High-throughput screening technology has facilitated the generation of large-scale drug responses across hundreds of cancer cell lines. However, there exists significant discrepancy between in vitro cell lines and actual tumors in vivo in terms of their response to drug treatments, because of tumors comprise of complex cellular compositions and histopathology structure, known as tumor microenvironment (TME), which greatly influences the drug cytotoxicity against tumor cells. To date, no study has focused on modeling the impact of the TME on clinical drug response. This paper proposed a domain adaptation network for feature disentanglement to separate representations of cancer cells and TME of a tumor in patients. Two denoising autoencoders were separately used to extract features from cell lines (source domain) and tumors (target domain) for partial domain alignment and feature decoupling.

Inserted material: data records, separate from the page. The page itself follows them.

(** The schema of the search, which is read from its file at every use. *)
Class SchemaFile : Type := { read_schema : string + jtext }.
Definition dec_nested_entry (acc : gmap string (gmap string string) * mismatch) (kv : string * json)
  : gmap string (gmap string string) * mismatch :=
  let (m, e) := dec_string_map None kv.2 in (<[kv.1 := default ∅ m]> acc.1, first_mismatch acc.2 e).
Definition dec_nested_map : field_decoder (gmap string (gmap string string)) := fun old j =>
  match j with
  | JObj kvs => fold_left dec_nested_entry kvs (old, None)
  | JNull => (∅, None)
  | _ => (old, Some (Mismatch (json_kind j) "map[string]map[string]string"))
  end.
Definition dec_nested_maps := dec_slice "map[string]map[string]string" dec_nested_map ∅.
Definition Schema_type : struct_type Schema := {|
  st_name := "Schema";
  st_fields :=
    [("searchKeys", fun s j => let (x, e) := dec_nested_maps (Some (SearchKeys s)) j in
        ({| SearchKeys := default [] x; ConditionKeys := ConditionKeys s; QueryKeys := QueryKeys s |}, e));
     ("conditionKeys", fun s j => let (x, e) := dec_strings (Some (ConditionKeys s)) j in
        ({| SearchKeys := SearchKeys s; ConditionKeys := default [] x; QueryKeys := QueryKeys s |}, e));
     ("queryKeys", fun s j => let (x, e) := dec_strings (Some (QueryKeys s)) j in
        ({| SearchKeys := SearchKeys s; ConditionKeys := ConditionKeys s; QueryKeys := default [] x |}, e))] |}.
Definition zeroSchema : Schema := {| SearchKeys := []; ConditionKeys := []; QueryKeys := [] |}.

(** A map of strings: [json.Unmarshal(text, &m)]. *)
Definition Unmarshal_map (t : jtext) : string + gmap string string :=
  match t with
  | NotJson _ err => inl err
  | Text j =>
      match dec_string_map None j with
      | (m, None) => inr (default ∅ m)
      | (_, Some (Mismatch kind ty)) => inl ("json: cannot unmarshal " +:+ kind +:+ " into Go value of type " +:+ ty)
      | (_, Some (Inner msg)) => inl msg
      end
  end.

(** [strings.Fields] *)
Fixpoint fields_go (word : string) (s : string) : list string :=
  let close := if String.eqb word "" then [] else [word] in
  match s with
  | EmptyString => close
  | String c s' => if is_space c then (close ++ fields_go "" s')%list else fields_go (word +:+ String c "") s'
  end.
Definition Fields (s : string) : list string := fields_go "" s.
(** [xs[len(xs)-1]] of a slice that is not empty *)
Definition last_part (l : list string) : string := List.last l "".

Section AgModel.
Context `{Env, !IndexEnv, Config, !RSA, !SchemaFile, !MapIter}.
Context (fuel : nat).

The specific encoder was enforced to extract information only about TME. Moreover, to ensure generalizability to novel drugs, we applied a graph attention network to learn the latent representation of drugs, allowing us to linearly model the drug perturbation on cellular state in latent space. We calibrated our model on a benchmark dataset and demonstrated its superior performance in predicting clinical drug response and dissecting the influence of the TME on drug efficacy.